Summary
A will is a basic estate planning document that most individuals should have in their estate plan.
• Whatisawill?
• Limitations
• Will modifications
• Will substitutes”
Important: State laws vary
It is critical to note that state law varies on how wills are executed and interpreted. It is important that clients consult with their legal professional prior to executing any estate planning document.
What is a will?
A will is a document providing for an individual’s instruction for distribution of their assets upon death. The benefits of a will include:
• Appointment of a guardian for minors or special needs children,
• Creation of a trust for the benefit of family, friends, and/or charitable organizations, resulting in control of assets after death, and potential estate tax savings,
• Creditors are generally allowed a limited time to make claims against the estate, and
• Easy to establish.
Limitations when used as the only estate planning tool
Although a will can be very useful in helping individuals achieve their estate planning goals, it is rare that a will alone can accomplish all of one’s estate planning objectives.
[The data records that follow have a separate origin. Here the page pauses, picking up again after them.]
(** * CKTextKitRendererCache: the renderer cache facade of ComponentTextKit

    A shallow embedding of [CKTextKitRendererCache.h]: the cache key with its
    ordered equality and its hasher, the application observer that registers
    the low-memory and backgrounding callbacks, and the [Cache] facade that
    forwards to [CK::ConcurrentCacheImpl]. *)

From Stdlib Require Import ZArith NArith QArith Lia Bool String.
From stdpp Require Import base option list sorting gmap.

Set Default Proof Using "Type".
Local Open Scope Z_scope.

(** ** Types that come from the platform headers

    [CGSize] and [CGSizeEqualToSize] belong to CoreGraphics and
    [CKTextKitAttributes] with its [operator==] to [CKTextKitAttributes.h];
    the header under study only uses them through these two comparisons. *)

Class CoreGraphics := {
  CGSize : Type;
  CGSizeEqualToSize : CGSize -> CGSize -> bool;
}.

Class TextKitAttributes := {
  CKTextKitAttributes : Type;
  CKTextKitAttributes_eq : CKTextKitAttributes -> CKTextKitAttributes -> bool;
}.

(** [UIUserInterfaceStyle] is an [NSInteger] enumeration. *)
Definition UIUserInterfaceStyle := Z.
Definition UIUserInterfaceStyleUnspecified : UIUserInterfaceStyle := 0.
Definition UIUserInterfaceStyleLight : UIUserInterfaceStyle := 1.
Definition UIUserInterfaceStyleDark : UIUserInterfaceStyle := 2.

(** ** The engine interface and the programs that call it

    [CK::ConcurrentCacheImpl<KeyT, ValueT, HasherT>] is declared in
    [CKCacheImpl.h]. The facade only needs its constructor and four member
    functions, so they form an interface; an operation either completes or
    stops the caller on a contract violation. A [double] is a rational. *)

Inductive outcome (A : Type) : Type :=
| Done (a : A)
| ContractViolation.
Arguments Done {A} a.
Arguments ContractViolation {A}.

Module CK.

Class ConcurrentCacheImpl (KeyT ValueT : Type) := {
    impl : Type;
    impl_create : string -> N -> Q -> impl;
    impl_insert : KeyT -> ValueT -> Z -> impl -> outcome (unit * impl);
    impl_find : KeyT -> impl -> outcome (option ValueT * impl);
    impl_compact : Q -> impl -> outcome (unit * impl);
    impl_removeAllObjects : impl -> outcome (unit * impl);
  }.

  (** One call on the engine member [cache]. *)
Inductive ImplCall (KeyT ValueT : Type) : Type :=
  | CallInsert (key : KeyT) (object : ValueT) (cost : Z)
  | CallFind (key : KeyT)
  | CallCompact (compactionFactor : Q)
  | CallRemoveAllObjects.
Arguments CallInsert {KeyT ValueT} key object cost.
Arguments CallFind {KeyT ValueT} key.
Arguments CallCompact {KeyT ValueT} compactionFactor.
Arguments CallRemoveAllObjects {KeyT ValueT}.

Definition response {KeyT ValueT} (c : ImplCall KeyT ValueT) : Type :=
    match c with
    | CallFind _ => option ValueT
    | _ => unit
    end.

  (** A member-function body: the engine calls it makes, then its result. *)
Inductive Method (KeyT ValueT R : Type) : Type :=
  | Return (r : R)
  | Invoke (c : ImplCall KeyT ValueT) (k : response c -> Method KeyT ValueT R).
Arguments Return {KeyT ValueT R} r.
Arguments Invoke {KeyT ValueT R} c k.

Section Exec.
Context {KeyT ValueT : Type} `{E : ConcurrentCacheImpl KeyT ValueT}.

Definition perform (c : ImplCall KeyT ValueT) (s : impl)
      : outcome (response c * impl) :=
      match c with
      | CallInsert key object cost => impl_insert key object cost s
      | CallFind key => impl_find key s
      | CallCompact f => impl_compact f s
      | CallRemoveAllObjects => impl_removeAllObjects s
      end.

    (** Runs a body on the engine; the list is the calls made, in order. *)
Fixpoint exec {R} (m : Method KeyT ValueT R) (s : impl)
      : list (ImplCall KeyT ValueT) * outcome (R * impl) :=
      match m with
      | Return r => ([], Done (r, s))
      | Invoke c k =>
          match perform c s with
          | Done (x, s') =>
              let '(calls, o) := exec (k x) s' in (c :: calls, o)
          | ContractViolation => ([c], ContractViolation)
          end
      end.
End Exec.

End CK.

(** ** Short-circuit evaluation

    A C++ condition is evaluated for its value and for the operand
    comparisons it really performs, in the order it performs them. *)

Module ShortCircuit.

Definition Traced (P : Type) : Type := (list P * bool)%type.

Definition probe {P} (p : P) (b : bool) : Traced P := ([p], b).

  (** [a && b]: [b] is evaluated only when [a] is true. *)
Definition and_then {P} (a : Traced P) (b : unit -> Traced P) : Traced P :=
    if a.2 then (a.1 ++ (b tt).1, (b tt).2) else (a.1, false).

End ShortCircuit.

(** ** Notifications and the application observer (namespace [CK::TextKit]) *)

Module TextKit.

(** An address of an object. *)
Definition ptr := positive.

Inductive NotificationName :=
| UIApplicationDidReceiveMemoryWarningNotification
| UIApplicationDidEnterBackgroundNotification.

(** The two callbacks the header declares. *)
Inductive CFNotificationCallback :=
| lowMemoryNotificationHandler
| enteredBackgroundNotificationHandler.

#[global] Instance NotificationName_eq_dec : EqDecision NotificationName.
Proof. solve_decision. Defined.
A will cannot address incapacity, as a will is only effective at death. Additionally, a will must go through probate. Probate is a public, court supervised process in which wills are validated and estate assets are administered and distributed. Depending on the state, probate could be a timely and costly process. During probate, the decedent’s assets are generally frozen, and made unavailable to the family. Probate can also be costly, sometimes costing as much as 2% to 4% of a decedent’s estate.
Will modifications
In most states, an effectively executed will is generally valid until changed or canceled by the testator (individual who had created the will).
When a major life change occurs, your client should consider having their estate planning documents reviewed by their legal professional. Such changes include:
• Moving from one state to another,
• When a client’s money, property, or assets fundamentally changes, and
• When a client’s family changes through such events as birth, death, marriage, or divorce.
Will “substitutes”
Sometimes individuals will refer to alternative ways to transfer assets at death as “will substitutes”. This term can be misleading. Although there are ways to distribute property outside of a will, such as through life insurance, property held in joint name, and non-probate transfers, such as, beneficiary deeds, pay-on-death provisions, and transfer-on-death provisions, these types of transfers should not be considered as actual “will substitutes”. These types of transfers cannot achieve certain estate planning objectives, such as creating a trust for the benefit of the decedent’s family or appointment of a guardian for a minor or special needs child.
A will is almost always considered a key part of a client’s estate plan. Even when the client’s distribution of assets is primarily provided for in a trust, a will (often called a “pour over” will) can be used to “pour over” assets from the decedent’s estate (which may not have been held in the trust) into the trust after the decedent’s death.